«Con Dante riempio i teatri perché lui ci insegna l’umanità» 

Le Letture della Divina Commedia del biblista Vivaldelli sono un fenomeno: seguite da migliaia di persone, molti giovanissimi


di Fabio Peterlongo


TRENTO. Le sue letture della Divina Commedia sono spettacoli da “tutto esaurito”. Attraverso i teatri e le sale convegni della regione, il professor Gregorio Vivaldelli, biblista e saggista di Riva del Garda, racconta il viaggio straordinario di Dante nei tre regni dell'Al di là, sottolineandone i punti di contatto con le esperienze di tutti i giorni.
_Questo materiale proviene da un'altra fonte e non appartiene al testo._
(** A list that the report needs failed, and the error says which. *)
Inductive required_failure : string -> Prop :=
| version_failed t : answered (ServerVersion (U := U) (Qty := Qty)) (Err t) ->
    required_failure ("error fetching Cluster API version" +:+ ": " +:+ t)
| controllers_failed t : answered (GetAllTopControllersWithPods (U := U) (Qty := Qty)) (Err t) ->
    required_failure ("error while getting all TopControllers" +:+ ": " +:+ t)
| nodes_failed t : answered (ListNodes (U := U) (Qty := Qty)) (Err t) -> required_failure ("error fetching Nodes" +:+ ": " +:+ t)
| pods_failed t : answered (ListPods (Qty := Qty) "" "" "") (Err t) -> required_failure ("error fetching Pods" +:+ ": " +:+ t)
| namespaces_failed t : answered (ListNamespaces (Qty := Qty)) (Err t) -> required_failure ("error fetching Namespaces" +:+ ": " +:+ t)
| ingresses_failed t : answered (ListIngresses (U := U) (Qty := Qty)) (Err t) -> required_failure ("error fetching ingresses" +:+ ": " +:+ t)
| services_failed t : answered (ListServices (U := U) (Qty := Qty)) (Err t) -> required_failure ("error fetching services" +:+ ": " +:+ t)
| claims_failed t : answered (ListClaims (U := U) (Qty := Qty)) (Err t) ->
    required_failure ("error fetching persistentvolumeclaims" +:+ ": " +:+ t).

(** A node of the report is that of the cluster with what its own pods need. *)
Definition node_of (pods : list (Pod Qty)) (item : Node Qty) (s : NodeSummary (Qty := Qty)) : Prop :=
  exists allocated utilization,
    getNodeAllocatedResources (n_Capacity item) (podsScheduledOnNode pods (om_Name (n_Meta item))) = Ok (allocated, utilization)
    /\ s = node_summary item allocated utilization.

(** Every section is made from what its list answered. *)
Definition describes (clusterName : string) (rep : report (W := W) (Qty := Qty)) : Prop :=
  exists version workloads nodes pods namespaces ingresses services claims quotas limits policies,
    answered (ServerVersion (U := U) (Qty := Qty)) (Ok version)
    /\ answered (GetAllTopControllersWithPods (U := U) (Qty := Qty)) (Ok workloads)
    /\ answered (ListNodes (U := U) (Qty := Qty)) (Ok nodes) /\ answered (ListPods "" "" "") (Ok pods)
    /\ answered ListNamespaces (Ok namespaces) /\ answered (ListIngresses (U := U) (Qty := Qty)) (Ok ingresses)
    /\ answered (ListServices (U := U) (Qty := Qty)) (Ok services) /\ answered (ListClaims (U := U) (Qty := Qty)) (Ok claims)
    /\ answered (ListResourceQuotas (U := U) (Qty := Qty)) quotas /\ answered (ListLimitRanges (U := U) (Qty := Qty)) limits
    /\ answered (ListNetworkPolicies (U := U) (Qty := Qty)) policies
    /\ rp_ServerVersion rep = version.1 +:+ "." +:+ version.2 /\ rp_SourceName rep = clusterName
    /\ rp_Controllers rep = controller_result <$> workloads
    /\ Forall2 (node_of pods) nodes (rp_Nodes rep)
    /\ rp_Namespaces rep = namespaces /\ rp_Ingresses rep = formatIngress <$> ingresses
    /\ rp_Services rep = formatService <$> services /\ rp_PersistentVolumeClaims rep = formatPersistentVolumeClaim <$> claims
    /\ rp_NamespaceCounts rep
       = (fun ns => exact_counts (p_Namespace <$> pods) (sv_Namespace <$> rp_Services rep) (ig_Namespace <$> rp_Ingresses rep)
                      quotas limits policies (ns_Name ns)) <$> namespaces
    /\ (exists w1 w2 r, runs (ListImages true workloads) w1 w2 r /\ rp_Images rep = match r with Ok images => images | Err _ => [] end)
    /\ (exists w1 w2, eventually listKarpenterInventory w1 w2 (rp_Karpenter rep))
    /\ (exists w1 w2, eventually listGatewayAPIInventory w1 w2 (rp_GatewayAPI rep)).

Lemma getNodeAllocatedResources_ok (capacity : ResourceList Qty) (pods : list (Pod Qty)) :
  exists r, getNodeAllocatedResources capacity pods = Ok r.
Proof.
  unfold getNodeAllocatedResources. rewrite sum_pods_eq. cbn [mbind result_bind].
  destruct (gpu_totals _ _ _) as [[? ?] ?]. by eexists.
Qed.

Lemma node_summaries_ok nodes pods : exists l, node_summaries nodes pods = Ok l /\ Forall2 (node_of pods) nodes l.
Proof.
  induction nodes as [|item nodes IH]; [by exists []|]. destruct IH as (l & E' & Hl).
  destruct (getNodeAllocatedResources_ok (n_Capacity item) (podsScheduledOnNode pods (om_Name (n_Meta item)))) as [[na u] E].
  exists (node_summary item na u :: l). split; [simpl; by rewrite E, E'|]. constructor; [|done]. by exists na, u.
Qed.

Lemma ListImages_returns (workloads : list (Workload U Qty)) (w : W) : exists w' r, runs (ListImages true workloads) w w' r.
Proof.
  unfold ListImages. simpl.
  destruct (runs_effect_total (ListNamespaces (Qty := Qty)) w) as (w1 & r & H1).
  destruct r as [items|e].
  - destruct (recordOrphanPods_returns (ns_Name <$> items) (recordControllerPods workloads) w1) as (w2 & [s|e] & H2).
    + destruct (recordJobPods_returns (ns_Name <$> items) s w2) as (w3 & r & H3). eexists w3, _.
      apply runs_bind. eexists w1, (Ok _). split; [apply runs_bind; eexists w1, _; split; [exact H1|by apply runs_ret]|].
      cbn beta iota. apply runs_bind. exists w2, (Ok s). split; [exact H2|]. apply runs_bind. exists w3, r. split; [exact H3|]. by apply runs_ret.
    + eexists w2, _. apply runs_bind. eexists w1, (Ok _). split; [apply runs_bind; eexists w1, _; split; [exact H1|by apply runs_ret]|].
      cbn beta iota. apply runs_bind. exists w2, (Err e). split; [exact H2|]. by apply runs_ret.
  - eexists w1, _. apply runs_bind. eexists w1, (Err _). split; [apply runs_bind; eexists w1, _; split; [exact H1|by apply runs_ret]|].
    by apply runs_ret.
Qed.

(** What a report of these answers is made of. *)
Definition reported (clusterName : string) (r : result string (report (W := W) (Qty := Qty))) : Prop :=
  match r with
  | Ok rep => describes clusterName rep
  | Err e => required_failure e
  end.

(** C26. With an API server whose pages of objects end, the report ends: either a list that it needs failed, and the error
    names that list, or every section is there: the controllers, namespaces, ingresses, services and claims are those
    that were listed, each node has the allocation of the pods scheduled on it, the counts are those of the lists,
    the images are those discovered or none where the discovery fails, and so are the two inventories.  No other call can
    make it fail: quotas, limit ranges, network policies, images and inventories never do. *)
Theorem report_ends_or_required_list_failed (clusterName : string) (w : W)
    (Hpages : forall gvr w, exists w' r, pages gvr "" w w' r) :
  ends (fun fuel => CreateResourceProviderFromAPI (U := U) (Qty := Qty) fuel clusterName) (reported clusterName) w.
Proof.
  unfold CreateResourceProviderFromAPI.
  apply ends_required; [by constructor|]. intros version w1 Aversion.
  apply ends_required; [by constructor|]. intros workloads w2 Aworkloads. cbv zeta.
  apply ends_required; [by constructor|]. intros nodes w3 Anodes.
  apply ends_required; [by constructor|]. intros pods w4 Apods.
  destruct (node_summaries_ok nodes pods) as (summaries & -> & Hsummaries).
  apply ends_required; [by constructor|]. intros namespaces w5 Anamespaces.
  apply ends_required; [by constructor|]. intros ingresses w6 Aingresses.
  apply ends_required; [by constructor|]. intros services w7 Aservices.
  apply ends_required; [by constructor|]. intros claims w8 Aclaims.
  destruct (ListResourceQuotas w8) as [w9 quotas] eqn:Equotas. destruct (ListLimitRanges w9) as [w10 limits] eqn:Elimits.
  destruct (ListNetworkPolicies w10) as [w11 policies] eqn:Epolicies.
  eapply ends_bind_pure; [by eapply collectNamespaceCounts_runs|].
  destruct (ListImages_returns workloads w11) as (w12 & images & Himages). eapply ends_bind_pure; [exact Himages|].
  destruct (karpenter_inventory_ends w12 Hpages) as (w13 & karpenter & Hkarpenter). eapply ends_bind; [exact Hkarpenter|].
  destruct (gateway_inventory_ends w13 Hpages) as (w14 & gateway & Hgateway). eapply ends_bind; [exact Hgateway|].
  eapply ends_bind_pure; [by apply runs_asks|]. apply ends_ret.
  exists version, workloads, nodes, pods, namespaces, ingresses, services, claims, quotas, limits, policies.
  split_and!; try done; try (by eexists _, _); by eexists _, _, _.
Qed.
End report_facts.
(** *** The watcher *)

Context {K D Y : Type} (InClusterConfig : result string K) (BuildConfigFromFlags : string -> result string K) (Getenv : string -> string).
Context (NewDiscoveryClientForConfig : K -> result string D) (NewForConfig : K -> result string Y).
Context (GetStringSlice : string -> list string) (GetBool : string -> bool) (GetString : string -> string).

Definition newKubeConfig : result string K :=
  match InClusterConfig with
  | Ok config => Ok config
  | Err _ =>
      let kubeconfigPath := if decide (Getenv "KUBECONFIG" = "") then Getenv "HOME" +:+ "/.kube/config" else Getenv "KUBECONFIG" in
      BuildConfigFromFlags kubeconfigPath
  end.

(** The mapper of resources is made from the first. *)
Record Client : Type := { discoveryClient : D; dynamicClient : Y }.

Definition newClient (config : K) : result string Client :=
  discovery ← NewDiscoveryClientForConfig config;
  dynamic ← NewForConfig config;
  mret {| discoveryClient := discovery; dynamicClient := dynamic |}.

(** A watcher: its client, its informers, and the registrations of the handler. *)
Record Watcher : Type := { w_client : Client; w_informer : multiResourceInformer; w_handlers : list (informer * string) }.
Lemma m_sound r : sound (m r).
Proof.
  induction r; intros st k res H; simpl in H.
  - exists st. split; [apply reaches_refl | exact H].
  - destruct (rest st) as [|c t] eqn:R; [discriminate|].
    destruct (cset_mem cs c); [|discriminate].
    exists (advance c t st). split; [now apply reaches_advance | exact H].
  - apply IHr1 in H. destruct H as [st1 [R1 H]].
    apply IHr2 in H. destruct H as [st2 [R2 H]].
    exists st2. split; [eapply reaches_trans; eauto | exact H].
  - destruct (m r1 st k) eqn:E.
    + inversion H; subst. now apply IHr1.
    + now apply IHr2.
  - eapply rep_loop_sound; eauto.
  - apply IHr in H. destruct H as [st1 [R1 H]].
    exists (set_cap n (consumed st st1) st1). split; [|exact H].
    eapply reaches_trans; [exact R1 | apply reaches_set_cap].
  - destruct (pre st); [|discriminate].
    exists st. split; [apply reaches_refl | exact H].
  - exists st. split; [apply reaches_refl|].
    destruct (rest st) as [|c [|d t]]; try discriminate; auto.
    destruct (ascii_dec c newline); [auto | discriminate].
  - destruct (xorb _ _); [|discriminate].
    exists st. split; [apply reaches_refl | exact H].
  - destruct (m r st Some) as [st1|] eqn:E; [|discriminate].
    apply IHr in E. destruct E as [st2 [[[new Hc] _] E2]].
    inversion E2; subst st2.
    exists (MState (pre st) (rest st) (caps st1)). split; [|exact H].
    split; [exists new; exact Hc | exists []; simpl; auto].
Qed.

(** Groups that are set on every match. *)

Lemma lookup_cap_app n new l :
  (exists v, lookup_cap n l = Some v) ->
  exists v, lookup_cap n (new ++ l) = Some v.
Proof.
  intros H. induction new as [|[i s] new IH]; simpl; [exact H|].
  destruct (Nat.eqb i n); [now exists s | exact IH].
Qed.

Lemma has_cap_reaches n st st' : reaches st st' -> has_cap n st -> has_cap n st'.
Proof.
  intros [[new Hc] _] H. unfold has_cap. rewrite Hc. now apply lookup_cap_app.
Qed.

Lemma has_cap_set_cap n i s st : has_cap n st -> has_cap n (set_cap i s st).
Proof.
  intros [v H]. unfold has_cap. simpl.
  destruct (Nat.eqb i n); [now exists s | now exists v].
Qed.
(** ** The rasterizer, further: the count of intersections is even *)

(** A segment gives an intersection point exactly when one of its ends lies
    below the scan line ([y > refy]) and the other does not. *)
Lemma intersection_crossing (outline : list wxPoint) (refy : Z) (v : nat) :
  match intersection outline refy v with Some _ => true | None => false end =
  xorb (py (CPoint outline v) >? refy) (py (CPoint outline (v + 1)) >? refy).
Proof.
  unfold intersection.
  destruct (py (CPoint outline v) >? refy) eqn:E1;
    destruct (py (CPoint outline (v + 1)) >? refy) eqn:E2; simpl.
  - reflexivity.
  - apply Z.gtb_lt in E1.
    assert (E3 : (py (CPoint outline v) <=? refy) = false) by (apply Z.leb_gt; lia).
    rewrite E3. simpl.
    assert (E4 : py (CPoint outline (v + 1)) <= refy)
      by (destruct (Z.gtb_spec (py (CPoint outline (v + 1))) refy); [discriminate | lia]).
    assert (E5 : (py (CPoint outline (v + 1)) - py (CPoint outline v) =? 0) = false)
      by (apply Z.eqb_neq; lia).
    rewrite E5. reflexivity.
  - apply Z.gtb_lt in E2.
    assert (E4 : py (CPoint outline v) <= refy)
      by (destruct (Z.gtb_spec (py (CPoint outline v)) refy); [discriminate | lia]).
    assert (E3 : (py (CPoint outline v) <=? refy) = true) by (apply Z.leb_le; lia).
    rewrite E3.
    assert (E6 : (py (CPoint outline (v + 1)) <=? refy) = false) by (apply Z.leb_gt; lia).
    rewrite E6. simpl.
    assert (E5 : (py (CPoint outline (v + 1)) - py (CPoint outline v) =? 0) = false)
      by (apply Z.eqb_neq; lia).
    rewrite E5. reflexivity.
  - assert (E3 : (py (CPoint outline v) <=? refy) = true)
      by (apply Z.leb_le; destruct (Z.gtb_spec (py (CPoint outline v)) refy);
          [discriminate | lia]).
    assert (E4 : (py (CPoint outline (v + 1)) <=? refy) = true)
      by (apply Z.leb_le; destruct (Z.gtb_spec (py (CPoint outline (v + 1))) refy);
          [discriminate | lia]).
    rewrite E3, E4. reflexivity.
Qed.

(** Along a walk, the number of changes of side has the parity of the
    change between its two ends. *)
Lemma crossings_parity (f : nat -> bool) (k : nat) :
  forall a : nat,
    Nat.odd (length (flat_map (fun v => if xorb (f v) (f (v + 1)%nat) then [v] else [])
                              (seq a k)))
    = xorb (f a) (f (a + k)%nat).
Proof.
  induction k as [|k IH]; intros a; simpl.
  - rewrite Nat.add_0_r. destruct (f a); reflexivity.
  - rewrite length_app. specialize (IH (S a)).
    replace (a + S k)%nat with (S a + k)%nat by lia.
    replace (a + 1)%nat with (S a) by lia.
    set (fa := f a) in *. set (fb := f (S a)) in *. set (fe := f (S a + k)%nat) in *.
    clearbody fa fb fe.
    destruct (xorb fa fb) eqn:X; simpl length.
    + rewrite Nat.odd_succ, <- Nat.negb_odd, IH.
      destruct fa, fb, fe; simpl in *; first [reflexivity | discriminate].
    + rewrite Nat.add_0_l, IH.
      destruct fa, fb, fe; simpl in *; first [reflexivity | discriminate].
Qed.
(** * The Jsonnet lexer of Pygments: rule tables and scanning engine

    Source: [pygments/lexers/jsonnet.py] (class [JsonnetLexer]).

    Definitions:
    - [Re]: the fragment of Python's [re] pattern language that the
      rule tables use, with a backtracking matcher (greedy repetition,
      leftmost alternative first, lookahead, word boundary);
    - [Jsonnet]: the rule tables, transcribed pattern by pattern from
      [JsonnetLexer.tokens];
    - [Engine]: the stack-based scanner that runs the tables;
    - [Shape]: the shape of the stacks the tables build, and a check
      of every rule against it;
    - [Spec]: the vocabulary of the specification.

    Proofs follow, module by module, and then the properties of the
    lexer, C1 to C10.

    Text is a list of [ascii] characters, that is code points 0..255;
    the character tables of "\s" and "\b" are Python's, restricted to
    that range. *)

From Stdlib Require Import List Bool Arith Lia.
From Stdlib Require Import Strings.Ascii Strings.String.
Import ListNotations.

Local Open Scope list_scope.

(** ** Text *)

Definition text := list ascii.

Definition str (s : string) : text := list_ascii_of_string s.

Definition code (c : ascii) : nat := nat_of_ascii c.

(** ** Regular expressions *)

Module Re.

(** One element of a bracket expression: a single character or an
    inclusive range. *)
Inductive citem :=
| One (c : ascii)
| Range (lo hi : ascii).

(** What a one-character pattern accepts. *)
Inductive cclass :=
| OneOf (items : list citem)     (* [...]  *)
| NoneOf (items : list citem)    (* [^...] *)
| Dot                            (* .  : anything but a newline *)
| DotAll                         (* .  under (?s) *)
| Space.                         (* \s *)

Inductive regex :=
| Lit (s : string)               (* a literal run of characters *)
| Cls (c : cclass)
| Seq (r1 r2 : regex)
| Alt (r1 r2 : regex)            (* r1|r2, r1 tried first *)
| Star (r : regex)               (* r*, greedy *)
| Plus (r : regex)               (* r+, greedy *)
| Opt (r : regex)                (* r?, greedy *)
| Ahead (r : regex)              (* (?=r) *)
| NotAhead (r : regex)           (* (?!r) *)
| WordB.                         (* \b *)

Definition citem_mem (c : ascii) (i : citem) : bool :=
  match i with
  | One d => Ascii.eqb c d
  | Range lo hi => (code lo <=? code c) && (code c <=? code hi)
  end.

(** [str.isspace] on code points 0..255: TAB..CR, FS..US, space, NEL
    and the no-break space. *)
Definition is_space (c : ascii) : bool :=
  let n := code c in
  ((9 <=? n) && (n <=? 13)) || ((28 <=? n) && (n <=? 32))
  || (n =? 133) || (n =? 160).

(** A word character for [\b]: alphanumeric in Unicode's sense, or the
    underscore; on code points 0..255. *)
Definition is_word (c : ascii) : bool :=
  let n := code c in
  ((48 <=? n) && (n <=? 57)) || ((65 <=? n) && (n <=? 90))
  || (n =? 95) || ((97 <=? n) && (n <=? 122))
  || (n =? 170) || (n =? 178) || (n =? 179) || (n =? 181)
  || (n =? 185) || (n =? 186) || ((188 <=? n) && (n <=? 190))
  || ((192 <=? n) && (n <=? 214)) || ((216 <=? n) && (n <=? 246))
  || (248 <=? n).

Definition cclass_mem (cs : cclass) (c : ascii) : bool :=
  match cs with
  | OneOf items => existsb (citem_mem c) items
  | NoneOf items => negb (existsb (citem_mem c) items)
  | Dot => negb (Ascii.eqb c "010")  (* the newline *)
  | DotAll => true
  | Space => is_space c
  end.

(** Strip a literal prefix. *)
Fixpoint strip (p s : text) : option text :=
  match p, s with
  | [], _ => Some s
  | a :: p', b :: s' => if Ascii.eqb a b then strip p' s' else None
  | _ :: _, [] => None
  end.

Definition last_char (prev : option ascii) (p : text) : option ascii :=
  match rev p with
  | c :: _ => Some c
  | [] => prev
  end.

Definition word_opt (c : option ascii) : bool :=
  match c with
  | Some a => is_word a
  | None => false
  end.

Definition is_some {A} (o : option A) : bool :=
  match o with Some _ => true | None => false end.

(** A continuation receives the character before the cursor and the
    text from the cursor on. *)
Definition cont (R : Type) := option ascii -> text -> option R.

(** [r*]: one more round of [body] while it consumes something and
    the rest of the pattern, [k], still succeeds afterwards; [k] alone
    otherwise.  [n] bounds the rounds by the length of the text. *)
Fixpoint star_loop {R} (body : cont R -> cont R) (k : cont R) (n : nat)
  : cont R :=
  fun prev s =>
    match n with
    | 0 => k prev s
    | S n' =>
        match body (fun prev' s' =>
                      if List.length s' <? List.length s
                      then star_loop body k n' prev' s'
                      else None) prev s with
        | Some x => Some x
        | None => k prev s
        end
    end.

(** The backtracking search: [run r k prev s] matches [r] at the head
    of [s] and hands what follows to [k]; the first success in the
    search order is the answer. *)
Fixpoint run {R} (r : regex) (k : cont R) : cont R :=
  fun prev s =>
    match r with
    | Lit l =>
        match strip (str l) s with
        | Some s' => k (last_char prev (str l)) s'
        | None => None
        end
    | Cls cs =>
        match s with
        | c :: s' => if cclass_mem cs c then k (Some c) s' else None
        | [] => None
        end
    | Seq r1 r2 => run r1 (run r2 k) prev s
    | Alt r1 r2 =>
        match run r1 k prev s with
        | Some x => Some x
        | None => run r2 k prev s
        end
    | Star r1 => star_loop (run r1) k (List.length s) prev s
    | Plus r1 =>
        run r1 (fun prev' s' => star_loop (run r1) k (List.length s') prev' s')
            prev s
    | Opt r1 =>
        match run r1 k prev s with
        | Some x => Some x
        | None => k prev s
        end
    | Ahead r1 =>
        if is_some (run r1 (fun _ _ => Some tt) prev s)
        then k prev s else None
    | NotAhead r1 =>
        if is_some (run r1 (fun _ _ => Some tt) prev s)
        then None else k prev s
    | WordB =>
        if xorb (word_opt prev) (word_opt (hd_error s))
        then k prev s else None
    end.

(** [pattern.match(text, pos)]: the text left after the match, if the
    pattern matches at the cursor. *)
Definition match_at (r : regex) (prev : option ascii) (s : text)
  : option text :=
  run r (fun _ s' => Some s') prev s.

(** A pattern that cannot match the empty string. *)
Fixpoint consuming (r : regex) : bool :=
  match r with
  | Lit l => match l with EmptyString => false | String _ _ => true end
  | Cls _ => true
  | Seq r1 r2 => consuming r1 || consuming r2
  | Alt r1 r2 => consuming r1 && consuming r2
  | Star _ => false
  | Plus r1 => consuming r1
  | Opt _ => false
  | Ahead _ => false
  | NotAhead _ => false
  | WordB => false
  end.

(** [after s s' strict]: [s'] is what is left of [s] once a prefix is
    cut off, a non-empty one when [strict] holds. *)
Definition after (s s' : text) (strict : bool) : Prop :=
  (exists p, s = p ++ s') /\
  (strict = true -> List.length s' < List.length s).

(** A step of the search that succeeds did so through its
    continuation, further on in the text. *)
Definition through {R} (f : cont R -> cont R) (strict : bool) : Prop :=
  forall k prev s x,
    f k prev s = Some x ->
    exists prev' s', k prev' s' = Some x /\ after s s' strict.

End Re.

(** ** The rule tables of [JsonnetLexer] *)

Module Jsonnet.
Import Re.

(** The token types the tables name ([pygments.token]), and [Error],
    which only the engine emits. *)
Inductive token_type :=
| Comment | Comment_Single
| Keyword
| Name_Builtin | Name_Function | Name_Variable
| Number_Float
| Operator
| Punctuation
| String_ | String_Doc | String_Escape
| Whitespace
| Error.

Inductive state :=
| root | singlestring | doublestring | array
| local_name | local_value | assert
| function_params | function_args
| object | field_name | double_field_name | single_field_name
| field_name_expr | function_param_default
| field_separator | field_value
| object_assert | object_local_name | object_local_value.

(** The third component of a rule.  A tuple is a sequence of ['#pop']
    and state names; ['#pop'] alone is [Pop 1] and ['#pop:2'] is
    [Pop 2]. *)
Inductive item :=
| pop
| enter (s : state).

Inductive action :=
| Stay
| Push (s : state)
| Pop (n : nat)
| Tuple (items : list item).

Record rule := Rule {
  pattern : regex;
  ttype : token_type;
  new_state : action
}.

Definition newline : ascii := "010".

(** The double quote, as a character and as a one-character string. *)
Definition dq : ascii := "034".
Definition dquote : string := String dq EmptyString.

Definition rx (r : regex) (t : token_type) : rule := Rule r t Stay.

Definition chars (s : string) : list citem := map One (str s).

(** jsonnet_token_chars = "[_A-Za-z0-9]" *)
Definition jsonnet_token_chars : regex :=
  Cls (OneOf [One "_"; Range "A" "Z"; Range "a" "z"; Range "0" "9"]).

(** jsonnet_token = "[_A-Za-z]" + jsonnet_token_chars + "*" *)
Definition jsonnet_token : regex :=
  Seq (Cls (OneOf [One "_"; Range "A" "Z"; Range "a" "z"]))
      (Star jsonnet_token_chars).

(** jsonnet_function_token = jsonnet_token + "(?=\()" *)
Definition jsonnet_function_token : regex :=
  Seq jsonnet_token (Ahead (Lit "(")).

(** The body of both block comments, any run of "[^/]" and of "/"
    not followed by a star: "( [^/] | / (?! \* ) )*". *)
Definition comment_body : regex :=
  Star (Alt (Cls (NoneOf [One "/"])) (Seq (Lit "/") (NotAhead (Lit "*")))).

Definition comments : list rule :=
  [ (* "(//|#).*\n" *)
    rx (Seq (Alt (Lit "//") (Lit "#"))
            (Seq (Star (Cls Dot)) (Cls (OneOf [One newline]))))
       Comment_Single;
    (* "/\*\*" body "\*/" *)
    rx (Seq (Lit "/**") (Seq comment_body (Lit "*/"))) String_Doc;
    (* "/\*" body "\*/" *)
    rx (Seq (Lit "/*") (Seq comment_body (Lit "*/"))) Comment ].

(** Modelled from the spec: [pygments.lexer.words] and the pattern
    optimiser behind its [get()] are not part of the source at hand;
    the pattern they build is taken to be the alternation of the
    listed words, "one of a fixed closed set of reserved words". *)
Fixpoint words (ws : list string) : regex :=
  match ws with
  | [] => NotAhead (Lit EmptyString)
  | [w] => Lit w
  | w :: ws' => Alt (Lit w) (words ws')
  end.

Definition keyword_list : list string :=
  [ "assert"; "else"; "error"; "false"; "for"; "if"; "import";
    "importstr"; "in"; "null"; "tailstrict"; "then"; "self"; "super";
    "true" ]%string.

Definition keywords : regex := words keyword_list.

Definition digit : regex := Cls (OneOf [Range "0" "9"]).

Definition rvalues : list rule :=
  comments ++
  [ (* "@'.*'" *)
    rx (Seq (Lit "@'") (Seq (Star (Cls Dot)) (Lit "'"))) String_;
    (* the same between double quotes *)
    rx (Seq (Lit ("@" ++ dquote)) (Seq (Star (Cls Dot)) (Lit dquote)))
       String_;
    Rule (Lit "'") String_ (Push singlestring);
    Rule (Lit dquote) String_ (Push doublestring);
    (* "(?s:\|\|\|.*\|\|\|)" *)
    rx (Seq (Lit "|||") (Seq (Star (Cls DotAll)) (Lit "|||"))) String_;
    (* "[+-]?[0-9]+(.[0-9])?" *)
    rx (Seq (Opt (Cls (OneOf (chars "+-"))))
            (Seq (Plus digit) (Opt (Seq (Cls Dot) digit))))
       Number_Float;
    (* "[!$~+\-&|^=<>*/%]" *)
    rx (Cls (OneOf (chars "!$~+-&|^=<>*/%"))) Operator;
    Rule (Cls (OneOf (chars "{"))) Punctuation (Push object);
    Rule (Lit "[") Punctuation (Push array);
    (* "local\b" *)
    Rule (Seq (Lit "local") WordB) Keyword (Push local_name);
    Rule (Lit "assert") Keyword (Push assert);
    (* "({keywords})(?!{jsonnet_token_chars})" *)
    rx (Seq keywords (NotAhead jsonnet_token_chars)) Keyword;
    rx (Plus (Cls Space)) Whitespace;
    (* "function(?=\()" *)
    Rule (Seq (Lit "function") (Ahead (Lit "("))) Keyword
         (Push function_params);
    (* "std\." + jsonnet_function_token *)
    Rule (Seq (Lit "std.") jsonnet_function_token) Name_Builtin
         (Push function_args);
    Rule jsonnet_function_token Name_Function (Push function_args);
    rx jsonnet_token Name_Variable;
    (* "[\.()]" *)
    rx (Cls (OneOf (chars ".()"))) Punctuation ].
II prossimo appuntamento con “Ritorna a te stesso” è per questa sera all'Auditorium Santa Chiara di Trento, alle 20.30, con l'organizzazione della Biblioteca Diocesana Vigilianum.

Professor Vivaldelli, da cosa nasce il successo che il pubblico riserva alle sue letture dantesche?

La Divina Commedia è un patrimonio di umanità, che con la sua ricchezza aiuta ad essere più umani. Le persone hanno un bisogno profondo di bellezza: riconoscono nel viaggio di Dante le proprie fragilità e vi trovano spunti di gioia. La Divina Commedia è un viaggio esistenziale che chiama alla scelta, alla responsabilità.

Dante è un passaggio spesso “indigesto” nel curriculum scolastico delle scuole superiori. Eppure sono tanti i giovani che prendono parte alle sue letture. Merito della scuola?

Vedo tanti insegnanti che danno il massimo per far amare la Divina Commedia ai loro studenti. Dall’altra parte, gli studenti si avvicinano con interesse all’opera di Dante: nel loro mondo virtuale, Dante porta degli elementi forti di realtà. Basti pensare alla miriade di personaggi che presenta, le cui fragilità sono anche le nostre. Parlando dell’Al di là, Dante racconta il nostro mondo.

Sui social-network i ragazzi usano spiritosamente i profili di Dante, Leopardi, D’Annunzio per creare delle “chat” surreali in cui i grandi della letteratura si confrontano sui temi di tutti i giorni. Che ne pensa?

È interessante vedere come i ragazzi di oggi abbiano colto alcuni aspetti di questi personaggi e che li usino a loro volta per commentare la realtà. È un bene che questo accada perché ne tiene viva la presenza: d'altronde hanno superato i secoli perché sono riusciti parlare a tutti.

Dante è stato anche un profugo: esiliato, cacciato dalla sua Firenze per motivi politici. Cosa ci dice la Divina Commedia di questa vicenda?

L’esilio forzato dalla sua amatissima Firenze è stato uno dei suoi più grandi dolori. È stato proprio durante il suo lungo esilio che è riuscito a comporre la Divina Commedia, la sua opera più grande: talvolta è attraverso le sofferenze che si riesce a creare qualcosa di tanto immenso. Dante percepiva anche l’impegno poetico come impegno politico, volto a creare un “tanto di bene” per la comunità.

Un’opera in cui emerge un’assoluta integrità morale: sarebbe stato semplice compiacere i signori fiorentini per agevolare il suo ritorno in “patria”, ma decise comunque di restare critico.

Dante commise anche degli errori che gli impedirono il rientro, ma lo fece sempre perché volle vivere prendendo posizioni forti e mai da ignavo o da pavido. Nella Divina Commedia emerge il sentimento dell’esule, del profugo, ed anche questo arriva al lettore di oggi: le persone si identificano spesso con questa dimensione di estraniamento dalle loro vite.

Cosa differenzia Dante dagli scrittori moderni? Perché non esiste un “Dante” dei tempi moderni?

Nella storia talvolta nascono degli autori eccezionali che sono in grado di intercettare i valori di un’intera epoca. Ma oggi siamo talmente sommersi di informazioni, che è difficile distinguere le varie voci e riuscire a farsi sentire. Poi, Dante dava la priorità alla creazione della sua opera, piuttosto che alla promozione di sé, come fanno gli scrittori contemporanei.